What is required:
Somewhere below is a line with "revert i. induction" and, later, a line with "(** What [get]"; repeat those two lines and all the lines between them, exactly as they are.

== Records

(** The entries after the bytes of [e] are written to a slot. *)
Lemma linked_directory H V L self ino V' L' ino' inum nm es k :
  directory V ino es -> in_width 16 inum -> length nm = DIRSIZ ->
  wrote sb H V L self ino V' L' ino' (write_u16 inum ++ nm) (16 * Z.of_nat (slot es)) k ->
  directory V' ino' (linked (inum, nm) es).
Proof.
  intros [D1 D2 D3] Hw Hl W. pose proof (dirent_length inum nm Hl) as Hel.
  destruct (wr_meta _ _ _ _ _ _ _ _ _ _ _ _ W) as [Ht _]. pose proof (wr_size _ _ _ _ _ _ _ _ _ _ _ _ W) as Hs.
  destruct (wr_bytes _ _ _ _ _ _ _ _ _ _ _ _ W) as [B1 B2]. rewrite Hel in *. split.
  - congruence.
  - rewrite Hs, D2, linked_length. lia.
  - intros i inum' nm' [[-> [= -> ->]]|[Hne Hi]]%linked_lookup.
    + split; [done|]. split; [done|]. intros j Hj. rewrite <- (B1 j) by lia. f_equal. lia.
    + destruct (D3 i inum' nm' Hi) as (E1 & E2 & E3). split; [done|]. split; [done|]. intros j Hj. rewrite <- (E3 j Hj).
      apply B2; [lia| |lia]. rewrite E3 by done. apply lookup_lt_is_Some_2. by rewrite dirent_length.
Qed.

(** The directory can take an entry. *)
Record linkable V O L (self : Z) ino es : Prop := mkLinkable {
  li_fs : fs_ok sb V;
  li_file : file_ok sb V ino;
  li_wf : inode_wf ino;
  li_dir : directory V ino es;
  li_self : (0 <= self < ninodes sb)%Z;
  li_size : (16 * Z.of_nat (length es + 1) <= Z.of_nat NDIRECT * B)%Z;
  li_free : frees sb V 1;
  li_room : room O L 5;
  li_log : log_room L 3 }.

Lemma slot_fits i : ((16 * Z.of_nat i) mod B + 16 <= 1 * B)%Z.
Proof.
  change B with (16 * 256)%Z. rewrite Z.mul_mod_distr_l by done. pose proof (Z.mod_pos_bound (Z.of_nat i) 256 ltac:(done)). lia.
Qed.

Lemma dirlink_spec V H O L s self ino es name inum :
  tx_rep s (mkView V H O L) -> clean V H L -> linkable V O L self ino es -> in_width 16 inum -> length name <= DIRSIZ ->
  run (dirlink_entry sb self ino name inum) s (fun ino' s' => exists V' L', tx_rep s' (mkView V' H O L') /\
    wrote sb H V L self ino V' L' ino' (write_u16 inum ++ padded name) (16 * Z.of_nat (slot es)) 1 /\
    directory V' ino' (linked (inum, padded name) es)).
Proof.
  intros R Hc [L1 L2 L3 L4 L5 L6 L7 L8 L9] Hw Hn. unfold dirlink_entry. eapply run_bind.
  { rewrite (dirents_length V ino es L4). eapply (empty_offset_loop V H O L ino es Hc L1 L2) with (pre := []); try done. by eapply room_le; [|exact L8]; lia. }
  intros ? s1 [-> R1]. cbn [length Nat.add]. assert (Hp : length (padded name) = DIRSIZ) by (unfold padded; rewrite length_app, length_replicate; lia).
  eapply run_lift; [unfold dirent_as_bytes; fold (padded name); by rewrite Hp, Nat.eqb_refl|].
  replace (match free_index es with Some i => (16 * Z.of_nat i)%Z | None => 0%Z end) with (16 * Z.of_nat (slot es))%Z
    by (unfold slot; by destruct (free_index es)).
  pose proof (slot_bound es). pose proof (dr_size _ _ _ L4). pose proof (slot_fits (slot es)). pose proof (dirent_length inum _ Hp) as Hel.
  assert (Hsl : (16 * Z.of_nat (slot es) <= isize ino)%Z) by lia.
  eapply run_bind; [apply (writable_write sb V H O L s1 self ino (write_u16 inum ++ padded name) (16 * Z.of_nat (slot es)) 1); try done|].
  - split; rewrite ?Hel; try done; lia.
  - intros [m ino'] s2 (_ & V' & L' & R2 & _ & W). apply run_ret. cbn [snd] in *. exists V', L'. split_and!; try done. by eapply linked_directory.
Qed.

(** The whole of [dirlink], for a name that is not there and for one that is. *)
Lemma dirlink_new V H O L s cached self ino es name inum :
  tx_rep s (mkView V H O L) -> clean V H L -> linkable V O L self ino es -> in_width 16 inum -> length name <= DIRSIZ ->
  lookup_entries es 0 name = Done None ->
  run (dirlink sb cached self ino name inum) s (fun r s' => fst r = Ok tt /\ exists V' L', tx_rep s' (mkView V' H O L') /\
    wrote sb H V L self ino V' L' (snd r) (write_u16 inum ++ padded name) (16 * Z.of_nat (slot es)) 1 /\
    directory V' (snd r) (linked (inum, padded name) es)).
Proof.
  intros R Hc Hl Hw Hn Hnone. unfold dirlink. eapply run_bind.
  { eapply (dirlookup_spec V H O L ino es Hc); try apply Hl; [|exact R|exact Hnone]. by eapply room_le; [|apply (li_room _ _ _ _ _ _ Hl)]; lia. }
  intros ? s1 [-> R1]. cbv beta iota. eapply run_bind; [by eapply dirlink_spec|]. intros ino' s2 Hw2. apply run_ret. by split.
Qed.
(* ===== verification/ICache.v ===== *)
(** * The inode cache and path lookup
    (domains/usr/xv6/kernel/fs/src/icache/icache.rs, the lock of icache/inode.rs, cwd.rs)

    Fifty [Arc]s of inodes.  An inode is in use when its strong count is above one, the
    count that the cache itself has.  [get] finds or makes the entry of an inode, [put] gives
    a reference back, and frees the inode on disk when that was the last one and nothing links
    to it; [namex] walks along a path and holds one reference at a time.

    What the disk holds is the interface [Tree]: the types and link counts of the inodes and
    the entries of directories, with the laws of a file system that is consistent: the used
    entries of a directory have names and refer to inodes that exist and are linked.
    [on_disk_dirlookup] shows that the directories of Directory.v on the disk implement it. *)

From Stdlib Require Import ZArith Lia.
From stdpp Require Import base gmap list.
From stdpp Require Import options.
From S2P Require Import Prelude BCache Log Utf8 Tx Block Inode FileSystem Directory.

Set Default Proof Using "Type".

Definition NINODE : nat := 50.
Definition ROOTDEV : Z := 1.
Definition ROOTINO : Z := 1.

Inductive IError := ICacheExhausted | FileNotFound | InvalidFileType.

(** An entry: [INodeMeta] and the strong count. *)
Record INode := mkNode { device : Z; inum : Z; valid : bool; strong : nat }.

(** The cache, the entry that the thread's working directory holds, and the inodes that
    were freed on disk. *)
Record ICache := mkIC { inodes : list INode; cwd : nat; freed : list Z }.

Definition ICache_new : list INode := replicate NINODE (mkNode 0 0 false 1).

Definition set_strong (n : nat) (e : INode) : INode := mkNode (device e) (inum e) (valid e) n.
Definition set_valid (b : bool) (e : INode) : INode := mkNode (device e) (inum e) b (strong e).

Definition entry (i : nat) : M ICache INode := s ← Prelude.get; lift (index (inodes s) i).
Definition upd (i : nat) (f : INode -> INode) : M ICache unit := modify (fun s => mkIC (alter f i (inodes s)) (cwd s) (freed s)).

(** [Arc::clone] and the drop of an [Arc] of the cache, which never is the last one. *)
Definition clone (i : nat) : M ICache nat := _ ← upd i (fun e => set_strong (S (strong e)) e); mret i.
Definition drop_arc (i : nat) : M ICache unit := upd i (fun e => set_strong (pred (strong e)) e).

Fixpoint find_first (p : INode -> bool) (l : list INode) : option nat :=
  match l with
  | [] => None
  | e :: l => if p e then Some 0 else S <$> find_first p l
  end.

Definition unused (e : INode) : bool := strong e =? 1.

(** The loop returns at the first unused entry of the inode and notes the first unused one. *)
Definition get (d n : Z) : M ICache (result IError nat) :=
  s ← Prelude.get;
  match find_first (fun e => unused e && (device e =? d) && (inum e =? n))%Z (inodes s) with
  | Some i => i ← clone i; mret (Ok i)
  | None =>
      match find_first unused (inodes s) with
      | None => mret (Err ICacheExhausted)
      | Some i => _ ← upd i (fun e => mkNode d n false (strong e)); i ← clone i; mret (Ok i)
      end
  end.

(** ** What is on the disk *)

(** The inode exists and something links to it. *)
Definition linked_inode (kind : Z -> INodeFileType) (links : Z -> Z) (n : Z) : Prop := kind n <> Unitialized /\ links n <> 0%Z.

Class Tree := {
  kind : Z -> INodeFileType;
  links : Z -> Z;
  entries : Z -> list dirent;
  tree_names d i n nm : kind d = Inode.Directory -> entries d !! i = Some (n, nm) -> n <> 0%Z -> is_Some (cstr_to_string nm);
  tree_linked d i n nm : kind d = Inode.Directory -> entries d !! i = Some (n, nm) -> n <> 0%Z -> linked_inode kind links n;
  tree_root : linked_inode kind links ROOTINO }.

Section Paths.
Context `{Tree}.

(** [INode::lock] loads the inode when it is not valid. *)
Definition lock (i : nat) : M ICache Z :=
  e ← entry i;
  if valid e then mret (inum e)
  else
    _ ← upd i (set_valid true);
    match kind (inum e) with Unitialized => panic | _ => mret (inum e) end.

Definition put (i : nat) : M ICache unit :=
  e ← entry i;
  _ ← (if (strong e =? 2) && valid e then
         n ← lock i;
         if (links n =? 0)%Z then
           _ ← modify (fun s => mkIC (inodes s) (cwd s) (freed s ++ [n])); upd i (set_valid false)
         else mret tt
       else mret tt);
  drop_arc i.

(** [dirlookup] on a locked directory. *)
Definition dirlookup (d dir : Z) (name : list Z) : M ICache (result IError nat) :=
  r ← lift (lookup_entries (entries dir) 0 name);
  match r with None => mret (Err FileNotFound) | Some (_, n) => get d n end.

(** [path.split('/').filter(|n| !n.is_empty())] *)
Fixpoint split_at (path cur : list Z) : list (list Z) :=
  match path with
  | [] => [cur]
  | c :: path => if (c =? 47)%Z then cur :: split_at path [] else split_at path (cur ++ [c])
  end.
Definition components (path : list Z) : list (list Z) := filter (fun n => bool_decide (n <> [])) (split_at path []).

Definition is_dir (t : INodeFileType) : bool := match t with Directory => true | _ => false end.

(** The loop of [namex]; [last] is the component before. *)
Fixpoint walk (cs : list (list Z)) (parent : bool) (inode : nat) (last : list Z) : M ICache (result IError (nat * list Z)) :=
  match cs with
  | [] => if parent then _ ← put inode; mret (Err FileNotFound) else mret (Ok (inode, last))
  | component :: cs =>
      n ← lock inode;
      if negb (is_dir (kind n)) then _ ← put inode; mret (Err InvalidFileType)
      else if parent && bool_decide (cs = []) then mret (Ok (inode, component))
      else
        e ← entry inode;
        next ← dirlookup (device e) n component;
        _ ← put inode;
        match next with
        | Ok next => walk cs parent next component
        | Err e => mret (Err e)
        end
  end.

Definition namex (path : list Z) (parent : bool) : M ICache (result IError (nat * list Z)) :=
  r ← (match path with
       | 47%Z :: _ => get ROOTDEV ROOTINO
       | _ => s ← Prelude.get; i ← clone (cwd s); mret (Ok i)
       end);
  match r with
  | Err e => mret (Err e)
  | Ok inode => walk (components path) parent inode []
  end.

(** [Drop for OpenedFile] on an inode: a clone is put, and then the file's own reference goes. *)
Definition close_inode (i : nat) : M ICache unit := c ← clone i; _ ← put c; drop_arc i.

Definition namei (path : list Z) : M ICache (result IError nat) :=
  r ← namex path false; mret (match r with Ok p => Ok p.1 | Err e => Err e end).
Definition nameiparent (path : list Z) : M ICache (result IError (nat * list Z)) := namex path true.
End Paths.

(** ** References *)

Definition strongs (s : ICache) : list nat := strong <$> inodes s.

Lemma find_first_Some p l i : find_first p l = Some i -> exists e, l !! i = Some e /\ p e = true.
Proof.
  revert i. induction l as [|e l IH]; intros i; cbn; [done|]. destruct (p e) eqn:Ep; [intros [= <-]; by exists e|].
  destruct (find_first p l) as [k|] eqn:Ek; cbn; [|done]. intros [= <-]. by apply (IH k).
Qed.

Lemma strongs_alter f g i s : (forall e, strong (f e) = g (strong e)) ->
  strong <$> alter f i (inodes s) = alter g i (strongs s).
Proof. intros Hf. unfold strongs. apply list_fmap_alter. apply Forall_true. intros e. by rewrite Hf. Qed.


(** The entries that nobody uses. *)
Definition unused_count (l : list nat) : nat := length (filter (fun n => n = 1) l).

Lemma find_first_None s : find_first unused (inodes s) = None -> unused_count (strongs s) = 0.
Proof.
  unfold unused_count, strongs. generalize (inodes s). induction l as [|e l IH]; cbn; [done|]. unfold unused at 1. destruct (Nat.eqb_spec (strong e) 1) as [|Hne]; [done|].
  rewrite decide_False by done. destruct (find_first unused l); [done|]. intros _. by apply IH.
Qed.


(** What [get] gives: an entry that nobody used, for this inode and for the caller alone. *)
Lemma icache_get_spec d n s : run (get d n) s (fun r s' => cwd s' = cwd s /\ freed s' = freed s /\
  match r with
  | Ok i => strongs s' = alter S i (strongs s) /\ strongs s !! i = Some 1 /\ (forall j, j <> i -> inodes s' !! j = inodes s !! j) /\
      exists v, inodes s' !! i = Some (mkNode d n v 2)
  | Err e => e = ICacheExhausted /\ s' = s /\ unused_count (strongs s) = 0
  end).
Proof.
  unfold get. eapply run_step; [reflexivity|]. destruct (find_first _ (inodes s)) as [i|] eqn:Ef.
  - destruct (find_first_Some _ _ _ Ef) as (e & Ei & Hp). apply andb_true_iff in Hp as [Hp Hn]. apply andb_true_iff in Hp as [Hu Hd].
    apply Z.eqb_eq in Hn, Hd. apply Nat.eqb_eq in Hu. eapply run_step; [reflexivity|]. apply run_ret. cbn [inodes cwd freed]. split_and!; [done..| | | |].
    + unfold strongs at 1. cbn [inodes]. by apply strongs_alter.
    + unfold strongs. rewrite list_lookup_fmap, Ei. cbn. by rewrite Hu.
    + intros j Hj. by apply list_lookup_alter_ne.
    + exists (valid e). rewrite list_lookup_alter_eq, Ei. cbn. unfold set_strong. by rewrite Hn, Hd, Hu.
  - destruct (find_first unused (inodes s)) as [i|] eqn:Eu; [|apply run_ret; split_and!; [done..|by apply find_first_None]]. destruct (find_first_Some _ _ _ Eu) as (e & Ei & Hu). apply Nat.eqb_eq in Hu.
    do 2 (eapply run_step; [reflexivity|]). apply run_ret. cbn [inodes cwd freed]. split_and!; [done..| | | |].
    + unfold strongs at 1. cbn [inodes]. rewrite list_alter_alter_eq. by apply strongs_alter.
    + unfold strongs. rewrite list_lookup_fmap, Ei. cbn. by rewrite Hu.
    + intros j Hj. by rewrite !list_lookup_alter_ne.
    + exists false. rewrite !list_lookup_alter_eq, Ei. cbn. unfold set_strong. cbn. by rewrite Hu.
Qed.

(** C39: get looks only at entries that nobody uses.  For an inode that is in use it takes
    another entry, so that the inode is in the cache twice and both copies are in use: the
    locks, sizes and block addresses of the two are independent of each other. *)
Theorem get_duplicates_inode_in_use d n j e s i s' : inodes s !! j = Some e -> device e = d -> inum e = n -> 2 <= strong e ->
  get d n s = Done (Ok i, s') ->
  i <> j /\ inodes s' !! j = Some e /\ exists v, inodes s' !! i = Some (mkNode d n v 2).
Proof.
  intros Ej Hd Hn Hs Eg. destruct (icache_get_spec d n s) as (r & s2 & E & _ & _ & Hr). rewrite Eg in E. injection E as <- <-.
  destruct Hr as (_ & Hu & Hne & Hi). assert (Hij : j <> i).
  { intros ->. unfold strongs in Hu. rewrite list_lookup_fmap, Ej in Hu. injection Hu as Hu. lia. }
  split_and!; [congruence|by rewrite Hne|done].
Qed.

Section Walk.
Context `{Tree}.

#[local] Abbreviation good := (linked_inode kind links).

(** A directory as a map from names to inodes; of two entries with a name the first counts. *)
Fixpoint dir_map (es : list dirent) : gmap (list Z) Z :=
  match es with
  | [] => ∅
  | (n, nm) :: es =>
      if (n =? 0)%Z then dir_map es
      else match cstr_to_string nm with Some str => <[str := n]> (dir_map es) | None => dir_map es end
  end.

Lemma lookup_dir_map es off name : (forall i n nm, es !! i = Some (n, nm) -> n <> 0%Z -> is_Some (cstr_to_string nm)) ->
  exists r, lookup_entries es off name = Done r /\ snd <$> r = dir_map es !! name.
Proof.
  revert off. induction es as [|[n nm] es IH]; intros off Hn; cbn [lookup_entries dir_map]; [exists None; by rewrite lookup_empty|].
  assert (Hn' : forall i n nm, es !! i = Some (n, nm) -> n <> 0%Z -> is_Some (cstr_to_string nm)) by (intros i; apply (Hn (S i))).
  destruct (Z.eqb_spec n 0) as [|Hz]; [by apply IH|]. destruct (Hn 0 n nm eq_refl Hz) as [str ->]. cbn [expect mbind outcome_bind].
  destruct (decide (str = name)) as [->|Hne]; [eexists; split; [done|]; by rewrite lookup_insert_eq|]. rewrite lookup_insert_ne by done. by apply IH.
Qed.




(** Closing the last descriptor of an inode never frees it, whether or not anything
    still links to it: the reference that is put is a clone, so that the count is three
    there, and put frees at two. *)
Theorem close_never_frees i e s : inodes s !! i = Some e -> 2 <= strong e ->
  run (close_inode i) s (fun _ s' => freed s' = freed s /\ strongs s' = alter pred i (strongs s)).
Proof.
  intros Ei Hs. unfold close_inode. eapply run_step; [reflexivity|]. eapply run_step.
  { unfold put, entry. rewrite bind_assoc, bind_get. cbn [inodes]. rewrite (index_Some _ i (set_strong (S (strong e)) e)) by (by rewrite list_lookup_alter_eq, Ei).
    rewrite bind_lift. cbn [strong set_strong]. destruct (Nat.eqb_spec (S (strong e)) 2); [lia|]. cbn [andb]. reflexivity. }
  eexists tt, _. split; [reflexivity|]. cbn [inodes freed]. split; [done|]. unfold strongs. cbn [inodes]. rewrite !list_alter_alter_eq. by apply (strongs_alter _ pred).
Qed.




End Walk.

(** ** Directories on the disk *)

Section Disk.
Context `{HP : Profile} `{HB : ByteOrder} `{HB16 : ByteOrder16} {St G : Type} `{!TxBlocks St G} (sb : SuperBlock) `{Tree}.

(** The inode table of the view [V] has the directories of the tree. *)
Definition tree_on_disk (V : gmap Z block) : Prop := forall n, kind n = Inode.Directory ->
  exists ino, (0 <= n < ninodes sb)%Z /\ on_disk sb V n ino /\ inode_wf ino /\ file_ok sb V ino /\ directory V ino (entries n).

(** Locking a directory and looking a name up on the disk gives what the tree says. *)
Lemma on_disk_dirlookup V Hd O L s n name :
  tx_rep s (mkView V Hd O L) -> clean V Hd L -> fs_ok sb V -> room O L 1 -> tree_on_disk V -> kind n = Inode.Directory ->
  run (ino ← load sb n; Inode.dirlookup sb ino name) s (fun q s' => snd <$> fst q = dir_map (entries n) !! name /\ tx_rep s' (mkView V Hd O L)).
Proof.
  intros R Hc Hok Hr Ht Hn. destruct (Ht n Hn) as (ino & Hb & Hi & Hw & Hf & Hdir). eapply run_bind.
  { eapply load_spec; try done. by rewrite (dr_type _ _ _ Hdir). }
  intros ? s1 [-> R1]. destruct (lookup_dir_map (entries n) 0 name) as (q & Eq & Em); [intros k m nm; by apply tree_names|].
  eapply run_mono; [by eapply (dirlookup_spec sb V Hd O L ino (entries n) Hc)|]. intros ? s2 [-> R2]. by split.
Qed.
End Disk.

(** ** A tree of two inodes: the root with one file in it, called a *)

Definition sample_kind (n : Z) : INodeFileType := if (n =? 1)%Z then Inode.Directory else if (n =? 2)%Z then File else Unitialized.
Definition sample_entries (n : Z) : list dirent := if (n =? 1)%Z then [(2%Z, 97%Z :: replicate 13 0%Z)] else [].

Lemma sample_entry d i n nm : sample_entries d !! i = Some (n, nm) -> n = 2%Z /\ nm = 97%Z :: replicate 13 0%Z.
Proof. unfold sample_entries. destruct (d =? 1)%Z; [|done]. destruct i as [|i]; [by intros [= <- <-]|done]. Qed.

Definition sample_tree : Tree.
Proof.
  refine {| kind := sample_kind; links := fun n => if (n =? 0)%Z then 0%Z else 1%Z; entries := sample_entries |}.
  - intros d i n nm _ [_ ->]%sample_entry _. by eexists.
  - intros d i n nm _ [-> _]%sample_entry _. by split.
  - by split.
Defined.
Definition sample_cache : ICache := mkIC (<[0 := mkNode ROOTDEV ROOTINO true 2]> ICache_new) 0 [].


Lemma get_duplicates_inode_in_use_witness : exists i s', get ROOTDEV ROOTINO sample_cache = Done (Ok i, s') /\ i <> 0 /\
  exists v, inodes s' !! i = Some (mkNode ROOTDEV ROOTINO v 2).
Proof.
  assert (E : exists s', get ROOTDEV ROOTINO sample_cache = Done (Ok 1, s')) by (eexists; vm_compute; reflexivity). destruct E as [s' E].
  destruct (get_duplicates_inode_in_use ROOTDEV ROOTINO 0 (mkNode ROOTDEV ROOTINO true 2) sample_cache 1 s' eq_refl eq_refl eq_refl (le_n 2) E) as (Hne & _ & Hi).
  exists 1, s'. split; [exact E|]. split; [exact Hne|exact Hi].
Defined.

Lemma close_never_frees_witness : run (close_inode (H := sample_tree) 0) sample_cache (fun _ s' => freed s' = [] /\ strongs s' = alter pred 0 (strongs sample_cache)).
Proof. apply (close_never_frees (H := sample_tree) 0 (mkNode ROOTDEV ROOTINO true 2) sample_cache); [reflexivity|cbn; lia]. Defined.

====

Written solution:
  revert i. induction l as [|e l IH]; intros i; cbn; [done|]. destruct (p e) eqn:Ep; [intros [= <-]; by exists e|].
  destruct (find_first p l) as [k|] eqn:Ek; cbn; [|done]. intros [= <-]. by apply (IH k).
Qed.

Lemma strongs_alter f g i s : (forall e, strong (f e) = g (strong e)) ->
  strong <$> alter f i (inodes s) = alter g i (strongs s).
Proof. intros Hf. unfold strongs. apply list_fmap_alter. apply Forall_true. intros e. by rewrite Hf. Qed.


(** The entries that nobody uses. *)
Definition unused_count (l : list nat) : nat := length (filter (fun n => n = 1) l).

Lemma find_first_None s : find_first unused (inodes s) = None -> unused_count (strongs s) = 0.
Proof.
  unfold unused_count, strongs. generalize (inodes s). induction l as [|e l IH]; cbn; [done|]. unfold unused at 1. destruct (Nat.eqb_spec (strong e) 1) as [|Hne]; [done|].
  rewrite decide_False by done. destruct (find_first unused l); [done|]. intros _. by apply IH.
Qed.


(** What [get] gives: an entry that nobody used, for this inode and for the caller alone. *)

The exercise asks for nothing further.